WHAT TO DO
Please repeat, exactly and with nothing extra, the line containing "Definition NETIF_FLAG_ETHARP : Z := 0x08." and every line after it up to the end of the material.

= = = = = = =

(* ===== verification/EthPort.v ===== *)
(** * The Ethernet port of lwIP

    [stacks/tcpip/code/ports/netif/ethif/rtd/ethif_port.c] with an operating system
    ([NO_SYS] is 0) and frames of several buffers ([EthSendMultiBufferFrameApi] of the
    board's configuration). A frame is sent by giving the driver the payload pointers of a
    packet; the port keeps a reference of the packet in [tx_pbufs] until a confirmation. A
    received frame is wrapped into a custom packet buffer of [RX_POOL] that points to it.

    The packets are those of [Pbuf]. The driver, [RX_POOL], the mailbox of frames in flight
    and the queue of the TCP/IP thread are one state of type [M], which is the state of the
    allocators there too, with a table of operations; [others] is applied where the port
    leaves a critical section. The cache operations change no state and are left out. *)

From stdpp Require Import gmap.
From S2P Require Import Prelude Pbuf.
Local Open Scope Z_scope.

(** ** Data *)

Definition ETH_TXBD_NUM : nat := 8.
Definition ETH_RXBD_NUM : nat := 8.
Definition ETH_QUEUE : Z := 0.
Definition ERR_BUF : Z := -2.
Definition BUFREQ_OK : Z := 0.
Definition BUFREQ_E_NOT_OK : Z := 1.
Definition PBUF_RAW : Z := 0.
Definition ETH_RXBUFF_SIZE : Z := 1536.
Definition ETHIF_FRAME_PAYLOAD_OFFSET : Z := 14.
Definition ETHIF_FRAME_HEADER_LENGTH : Z := 14.
Definition NETIF_MAX_HWADDR_LEN : Z := 6.
Definition NETIF_FLAG_BROADCAST : Z := 0x02.
Definition NETIF_FLAG_ETHARP : Z := 0x08.
Definition NETIF_FLAG_ETHERNET : Z := 0x10.
Definition NETIF_FLAG_IGMP : Z := 0x20.
Definition NETIF_FLAG_MLD6 : Z := 0x40.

= = = = = = =

RESPONSE AREA
Definition NETIF_FLAG_ETHARP : Z := 0x08.
Definition NETIF_FLAG_ETHERNET : Z := 0x10.
Definition NETIF_FLAG_IGMP : Z := 0x20.
Definition NETIF_FLAG_MLD6 : Z := 0x40.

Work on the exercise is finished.